We also conducted interviews with faculty who had received funding from either the NSF or one of the agencies implicated in the OSTP memorandum of February 2013. As a result, we have implemented data consulting services and created workshops for faculty applying for or receiving NSF funding. We plan on using survey feedback collected from this targeted group as we expand our services to researchers at every point in the data lifecycle, allowing us to position the library as an authority in research data management.
More than just Yoda: The role of 3D printing in the research and teaching mission of the library
Sara Russell Gonzalez & Denise Beaubien Bennett
University of Florida
Poster available at: http://ufdcimages.uflib.ufl.edu/IR/00/00/41/30/00001/STS_Poster_SRG_DBB.pdf
3D printers are a popular addition to library makerspaces yet retain the perception of lacking serious academic purpose and only suitable for trivial uses.

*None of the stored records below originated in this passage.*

(* ===== verification/Registration.v ===== *)
(** * Keeping the zone registered ([daemon/src/registration.rs])

    The first attempt, the background retry as a machine driven by what each of
    its awaits comes to, and the stop at shutdown.  What is asked of the system
    and what is reported to [status] is kept as a log.  Times are in seconds. *)

From S2P Require Import Prelude External Proto Names Net Routes Dns Resolv.

Local Abbreviation list := Datatypes.list.

Definition FIRST_RETRY : Z := 2.
Definition MAX_RETRY : Z := 60.
Definition STOP_LIMIT : Z := 10.

Inductive Failure := Unreachable | Register (e : Resolv.Error).

Inductive Outcome := Succeeded (retries : Z) (target : SocketAddr) | Stopped.

(** [u32::checked_shl]: [None] only when the shift is not less than the width. *)
Definition checked_shl (a shift : Z) : option Z := if shift <? 32 then Some (Z.shiftl a shift mod 2 ^ 32) else None.

Definition delay (retry : Z) : Z :=
  let factor := match checked_shl 1 (sat_sub retry 1) with Some f => f | None => u32_max end in
  match checked_mul u64_max FIRST_RETRY factor with
  | Some wait => Z.min wait MAX_RETRY
  | None => MAX_RETRY
  end.

Definition reported (failure : Failure) (fallback : rstr) : DnsRegistration :=
  match failure with
  | Register (NoResolver _ remedy) => Unavailable (Some fallback) remedy
  | Unreachable | Register (Transient _) => Retrying fallback
  end.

Many sci-tech librarians would like to purchase a 3D printer but are unsure how to justify the cost or the added service. We will present use cases that highlight the exciting opportunities that 3D printing in the library provides to STEM researchers and students. These examples range across engineering to mathematics and the hard sciences and include both opportunities for incorporation into class assignments as well as visualization for research purposes. We will also give strategies for gathering institutional support that include contacting faculty who teach design-based courses that could include a 3D printed project; identifying researchers in key disciplines that benefit from custom-made tools; and locating student groups that will benefit from the 3D printing service. Identifying faculty and researchers in advance can strengthen funding proposals as well as “elevator pitches” to library and university administrators by demonstrating that a 3D printer supports research and teaching as well as tinkering. Adding a 3D printing service can strengthen the library’s role as a center for creative thinking and collaboration that serves the entire academic community.
STEM Students & E-books
Lee A. Cummings
For many institutions, the direction in acquiring books for the STEM fields is moving toward an e-preferred model, and for good reason: e-books do not suffer physical damage, they take up no shelf space, and they often allow multiple concurrent users. But do students have a preference? And if so, how can libraries match that preference while balancing budgets, network resources, and space?
At Binghamton University research into this question began with a survey of students in the Engineering and Applied Science disciplines. In the past few years several universities, domestic and abroad, have conducted similar surveys, including York University (Nariani, 2009), the University of Denver (Levine-Clark, 2006), and Universiti Putra Malaysia (Letchumanan & Tarmizi, 2011). Like these studies, the survey at Binghamton, conducted in the Fall of 2013, sought input from students on multiple topics, such as frequency of e-book usage, and desirable platform features.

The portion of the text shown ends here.